Friday, June 6, 2008

Heart Sick Marriage

Amy,
My 24 year old nephew is engaged. There are just so many issues with this engagement, I feel like I am watching the train run off the bridge and don't know how to stop it. They currently live with his parents and most importantly neither has lived on their own. (They have never paid rent, gas and electric- nothing!) The fiance suffers from manic depression and has been hospitalized twice during the last year. I see my sister constantly buffering between the two when times get stressed between the couple. If my nephew is playing a game or talking to a friend and not paying attention to the fiance, she will say, "I'm mad at you" and storm away. He immediately rushes to her side. He does not even walk into the other room unless she is right next to him.
I finally went to speak to my sister. I stated my feelings in the most gentle way, I told her that at the least they should not get married until they have lived on their own -and have her son deal with the mental health issues on his own. I told her what I had observed and my fear that they are both unaware of what they will be dealing because my sister is always there to intervene when the fiance gets sick or just starts pouting over not getting attention. Yet, they are still rushing to get married in September. My husband and I are just sick over this, what can we do? My husband has a talked to my brother in law, also. Do I just accept this or what? I am just so heart sick over this.

Dear Heart Sick,

I don't blame you. I agree that this marriage is heading toward dangerous waters. There are definitely several warning signs and red flags.

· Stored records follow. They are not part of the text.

Lemma tracked_frames_bounded_witness :
  run (new 3 2, ∅) lruk_abba = Some (lruk_abba_replacer, lruk_abba_history) ∧
  tracked_count lruk_abba_replacer = 2%nat ∧
  Z.of_nat (tracked_count lruk_abba_replacer)
  + replacer_size_ lruk_abba_replacer = 3 ∧
  Z.of_nat (tracked_count lruk_abba_replacer) ≤ 3 ∧
  ∀ f now, frame_time_ lruk_abba_replacer !! f = None →
    ∃ r', RecordAccess lruk_abba_replacer f now = Some r' ∧
          if Z.of_nat (tracked_count lruk_abba_replacer) =? 3
          then r' = set_timestamp lruk_abba_replacer now
          else frame_time_ r' !! f = Some now ∧
               tracked_count r' = S (tracked_count lruk_abba_replacer).
Proof.
  split; [vm_compute; reflexivity|]. split; [vm_compute; reflexivity|].
  apply (tracked_frames_bounded 2 3 lruk_abba lruk_abba_replacer
           lruk_abba_history).
  - lia.
  - lia.
  - vm_compute. reflexivity.
  - vm_compute. reflexivity.
Defined.

Lemma RecordAccess_keeps_evictability_witness :
  run (new 3 2, ∅) lruk_abba = Some (lruk_abba_replacer, lruk_abba_history) ∧
  ∃ r', RecordAccess lruk_abba_replacer 0 5 = Some r' ∧
        Size r' = Size lruk_abba_replacer ∧
        ∀ g, evitable_ r' !! g = Some true ↔
             evitable_ lruk_abba_replacer !! g = Some true.
Proof.
  split; [vm_compute; reflexivity|].
  apply (RecordAccess_keeps_evictability 2 3 lruk_abba lruk_abba_replacer
           lruk_abba_history 0 5).
  - lia.
  - lia.
  - vm_compute. reflexivity.
  - vm_compute. reflexivity.
Defined.

Lemma SetEvictable_adjusts_Size_witness :
  run (new 3 2, ∅) lruk_abba = Some (lruk_abba_replacer, lruk_abba_history) ∧
  evitable_ lruk_abba_replacer !! 0 = Some true ∧
  ∃ r', SetEvictable lruk_abba_replacer 0 false = Some r' ∧
        SetEvictable r' 0 false = Some r' ∧
        (evitable_ r' !! 0 = Some false ∧
         Size r' = Size lruk_abba_replacer + 0 - 1) ∧
        ∀ g, g ≠ 0 → evitable_ r' !! g = evitable_ lruk_abba_replacer !! g.
Proof.
  split; [vm_compute; reflexivity|]. split; [vm_compute; reflexivity|].
  apply (SetEvictable_adjusts_Size 2 3 lruk_abba lruk_abba_replacer
           lruk_abba_history 0 false).
  - lia.
  - lia.
  - vm_compute. reflexivity.
  - vm_compute. reflexivity.
Defined.

Lemma Evict_erases_victim_witness :
  run (new 3 2, ∅) lruk_abba = Some (lruk_abba_replacer, lruk_abba_history) ∧
  (Evict lruk_abba_replacer).1 = Some 1 ∧
  (Size lruk_abba_replacer = 0 ↔ (Evict lruk_abba_replacer).1 = None) ∧
  match Evict lruk_abba_replacer with
  | (Some f, r') =>
      evitable_ lruk_abba_replacer !! f = Some true ∧
      frame_cnt_ r' !! f = None ∧ frame_time_ r' !! f = None ∧
      evitable_ r' !! f = None ∧
      (∀ nd, nd ∈ inf_set_ r' ∨ nd ∈ kth_set_ r' → id_ nd ≠ f) ∧
      Size r' = Size lruk_abba_replacer - 1 ∧
      replacer_size_ r' = replacer_size_ lruk_abba_replacer + 1 ∧
      ∀ g, g ≠ f →
        frame_cnt_ r' !! g = frame_cnt_ lruk_abba_replacer !! g ∧
        frame_time_ r' !! g = frame_time_ lruk_abba_replacer !! g ∧
        evitable_ r' !! g = evitable_ lruk_abba_replacer !! g
  | (None, r') => r' = lruk_abba_replacer
  end.
Proof.
  split; [vm_compute; reflexivity|]. split; [vm_compute; reflexivity|].
  apply (Evict_erases_victim 2 3 lruk_abba lruk_abba_replacer
           lruk_abba_history).
  - lia.
  - lia.
  - vm_compute. reflexivity.
  - vm_compute. reflexivity.
Defined.

Lemma Remove_erases_record_witness :
  run (new 3 2, ∅) lruk_abba = Some (lruk_abba_replacer, lruk_abba_history) ∧
  evitable_ lruk_abba_replacer !! 0 = Some true ∧
  ∃ r', Remove lruk_abba_replacer 0 = Some r' ∧
        frame_cnt_ r' !! 0 = None ∧ frame_time_ r' !! 0 = None ∧
        evitable_ r' !! 0 = None ∧
        (∀ nd, nd ∈ inf_set_ r' ∨ nd ∈ kth_set_ r' → id_ nd ≠ 0) ∧
        Size r' = Size lruk_abba_replacer - 1 ∧
        replacer_size_ r' = replacer_size_ lruk_abba_replacer + 1.
Proof.
  split; [vm_compute; reflexivity|]. split; [vm_compute; reflexivity|].
  apply (Remove_erases_record 2 3 lruk_abba lruk_abba_replacer
           lruk_abba_history 0).
  - lia.
  - lia.
  - vm_compute. reflexivity.
  - vm_compute. reflexivity.
Defined.

End LRUK_more_witnesses.
(** ** Buffer pool: pinned frames, hits, deletion and flushing *)

Section BPM_more.

Import BPM.

Variable hash : Z → Z.
Variable fuel : nat.

Tactic Notation "bsimpl" :=
  cbv beta iota zeta delta
      [pages_ page_table_ replacer_ free_list_ next_page_id_ disk_ trace_
       set_pages set_table set_replacer set_free_list set_next_page_id
       set_disk emit set_page WritePage AllocatePage fst snd].

Tactic Notation "bsimpl" "in" hyp(H) :=
  cbv beta iota zeta delta
      [pages_ page_table_ replacer_ free_list_ next_page_id_ disk_ trace_
       set_pages set_table set_replacer set_free_list set_next_page_id
       set_disk emit set_page WritePage AllocatePage fst snd] in H.

(** *** Flags of the replacer after the pool's calls *)

Lemma lookup_ensure_ne {A} (d : A) (f g : Z) (m : gmap Z A) :
  g ≠ f → LRUK.ensure d f m !! g = m !! g.
Proof.
  intros Hne. unfold LRUK.ensure. destruct (m !! f); [done|].
  by rewrite lookup_insert_ne.
Qed.

(** [RecordAccess] then [SetEvictable(false)]: the frame is not flagged
    evictable afterwards and the flags of the other frames are as before. *)
Lemma touch_flags k n r h f now r1 r2 :
  1 ≤ k < 2 ^ 64 → Z.of_nat n + 1 < 2 ^ 64 → Inv k n r h →
  LRUK.RecordAccess r f now = Some r1 →
  LRUK.SetEvictable r1 f false = Some r2 →
  LRUK.evitable_ r2 !! f ≠ Some true ∧
  ∀ g, g ≠ f → LRUK.evitable_ r2 !! g = LRUK.evitable_ r !! g.
Proof.
  intros Hk Hn HI H1 H2.
  destruct (touch_not_evictable k n r h f now Hk Hn HI)
    as (r1' & r2' & H1' & H2' & Hflag & _).
  rewrite H1 in H1'. injection H1' as <-.
  rewrite H2 in H2'. injection H2' as <-.
  split; [done|]. intros g Hg.
  destruct (RecordAccess_effect _ _ _ _ _ _ _ Hk Hn HI H1) as [_ Heff].
  assert (LRUK.evitable_ r1 !! g = LRUK.evitable_ r !! g) as <-.
  { destruct (h !! f).
    - by destruct Heff as (_ & -> & _).
    - destruct (LRUK.replacer_size_ r =? 0).
      + subst r1. by destruct r.
      + destruct Heff as (_ & -> & _). by rewrite lookup_insert_ne. }
  destruct (SetEvictable_effect _ _ _ _ H2)
    as (_ & _ & [[_ ->]|[(_ & _ & -> & _)|(_ & _ & -> & _)]]).
  - done.
  - by apply lookup_ensure_ne.
  - by rewrite lookup_insert_ne.
Qed.

(** [page_at] after a write to another frame. *)
Lemma page_at_insert_ne (st : BufferPool) (ps : list Page) (f g : Z)
    (q : Page) :
  0 ≤ f → g ≠ f →
  page_at (set_pages st (<[Z.to_nat f := q]> ps)) g
  = page_at (set_pages st ps) g.
Proof.
  intros Hf Hne. unfold page_at. destruct (Z.ltb_spec g 0); [done|].
  destruct st. bsimpl. rewrite list_lookup_insert_ne; [done|lia].
Qed.

Lemma page_at_nonneg (st : BufferPool) (f : Z) (p : Page) :
  page_at st f = Some p → 0 ≤ f ∧ (Z.to_nat f < length (pages_ st))%nat.
Proof.
  unfold page_at. destruct (Z.ltb_spec f 0); [done|].
  intros Hp. split; [done|]. by eapply lookup_lt_Some.
Qed.

(** *** The agreement of flags and pins along a run *)

Lemma flags_agree_update (st st' : BufferPool) (f : Z) (q : Page) :
  flags_agree st → 0 ≤ f → (Z.to_nat f < length (pages_ st))%nat →
  pages_ st' = <[Z.to_nat f := q]> (pages_ st) →
  (∀ g e, g ≠ f → LRUK.evitable_ (replacer_ st') !! g = Some e →
          LRUK.evitable_ (replacer_ st) !! g = Some e) →
  (∀ e : bool, LRUK.evitable_ (replacer_ st') !! f = Some e →
        if e then pin_count_ q = 0 else 0 < pin_count_ q) →
  flags_agree st'.
Proof.
  intros Hfa Hf Hlt Hps Hother Hown g e He.
  destruct (decide (g = f)) as [->|Hne].
  - exists q. split; [|by apply Hown].
    unfold page_at. destruct (Z.ltb_spec f 0); [lia|].
    rewrite Hps. by apply list_lookup_insert_eq.
  - destruct (Hfa g e (Hother g e Hne He)) as (p & Hp & Hpin).
    exists p. split; [|done]. revert Hp. unfold page_at.
    destruct (Z.ltb_spec g 0); [done|].
    rewrite Hps. rewrite list_lookup_insert_ne; [done|lia].
Qed.

Lemma flags_agree_same (st st' : BufferPool) :
  flags_agree st → pages_ st' = pages_ st → replacer_ st' = replacer_ st →
  flags_agree st'.
Proof.
  intros Hfa Hps Hr g e He. rewrite Hr in He.
  destruct (Hfa g e He) as (p & Hp & Hpin). exists p. split; [|done].
  revert Hp. unfold page_at. by rewrite Hps.
Qed.

Lemma TakeFrame_flags k n h (st st1 : BufferPool) (f : Z) :
  Inv k n (replacer_ st) h → flags_agree st →
  TakeFrame hash st = Some (f, st1) → flags_agree st1.
Proof.
  intros HI Hfa (_ & _ & [(rest & _ & ->)|Hcase])%TakeFrame_inv.
  - eapply flags_agree_same; [done|by destruct st..].
  - destruct Hcase as (_ & rep & p & b & Hev & Hp & _ & Hrep & _ & _ & _ & Hps).
    pose proof (Evict_effect _ _ _ _ HI) as Heff. rewrite Hev in Heff.
    destruct Heff as (_ & _ & _ & _ & _ & _ & Hflags).
    destruct (page_at_nonneg _ _ _ Hp) as [Hf Hlt].
    eapply (flags_agree_update st st1 f); [done|done|done|exact Hps|..].
    + intros g e Hne. rewrite Hrep, Hflags. by rewrite lookup_delete_ne.
    + intros e. rewrite Hrep, Hflags. by rewrite lookup_delete_eq.
Qed.

Lemma NewPgImp_safe k n (st st' : BufferPool) (now : Z) res :
  1 ≤ k < 2 ^ 64 → Z.of_nat n + 3 < 2 ^ 64 → pool_safe k n st →
  NewPgImp hash fuel st now = Some (res, st') → pool_safe k (n + 3) st'.
Proof.
  intros Hk Hn [Hok Hfa] Hnew.
  split; [by eapply NewPgImp_ok|].
  destruct Hok as [Hnn [h HI]].
  destruct res as [[pid f]|].
  - apply NewPgImp_Some_iff in Hnew
      as (_ & -> & st1 & t & p & r1 & r2 & Htf & _ & Hp & Hr1 & Hr2 & ->).
    assert (Hfa0 : flags_agree (AllocatePage st).2).
    { eapply flags_agree_same; [done|by destruct st..]. }
    assert (HI0 : Inv k n (replacer_ (AllocatePage st).2) h)
      by (by destruct st).
    pose proof (TakeFrame_flags _ _ _ _ _ _ HI0 Hfa0 Htf) as Hfa1.
    destruct (TakeFrame_replacer_Inv _ _ _ _ _ _ _ HI0 Htf) as [h1 HI1].
    destruct (touch_flags k n _ h1 f now r1 r2 Hk ltac:(lia) HI1 Hr1 Hr2)
      as [Hown Hoth].
    destruct (page_at_nonneg _ _ _ Hp) as [Hf Hlt].
    eapply (flags_agree_update st1 _ f); [done|done|done|reflexivity|..].
    + intros g e Hne. cbn [replacer_]. by rewrite Hoth.
    + intros e. cbn [replacer_ pin_count_]. destruct e; [done|lia].
  - by apply NewPgImp_null_inv in Hnew as [_ ->].
Qed.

Unfortunately, I don't know what you can do about it. I'm glad that you have lovingly addressed your concerns to your sister. What was her reaction? If she handled it well, could you push a little further? I don't think it's wise to "break up" the couple or end the marriage, but I agree that postponing it, or at least getting them to live on their own would be a great step. Lots of young, naive kids get married without knowing what rent is, and they can usually work it out. But the manic depression is a worry. Those things usually escalate in marriage and would require professional help.

As an aunt, or parent it's hard to know how much to help children. I'm all for parents "helping" their adult children-but not to the point that they become a crutch! There is a scary trend these days of "our generation" (yes, I'm young and naive too) not knowing how to work, keep a job, live on their own, or to work through things without giving up. We feel a sense of entitlement to everything without working for it. I don't know how this happened but I think it's a shame. I think it sure would be tough to watch your child suffer through situations though. It would be hard not to help.

Beyond expressing your concern, and going to the nephew yourself, I'm afraid my expertise doesn't extend much further. As far as accepting it, I don't think you need to right now. But the day that they say I do officially is when it probably is time to keep your opinions to yourself and love your family. This doesn't mean that you have to pretend every thing's okay, but it's past the time to try to change things that have already happened. It would be wise at that point to help and support your nephew into having a good marriage. Hopefully that makes sense. I'm not trying to tell you to have a blind eye or to accept abnormal behavior. But now is the time to express your opinions most strongly. But please do not burn bridges with your family. This marriage is probably going to take place no matter what, and I would hate for you to lose your relationship with your sister, etc. over it. No sense in making yourself miserable.

You seem like a practical and intelligent person. I recommend above all that you follow your instincts. You know your family. You'll know what is best to do. I don't know if you are religious or not, but I always highly recommend prayer. It is the best solution to any situation. Feel free to write again for more help.
And I'm sure that other readers could help me out with suggestions here as well. The best of luck to you!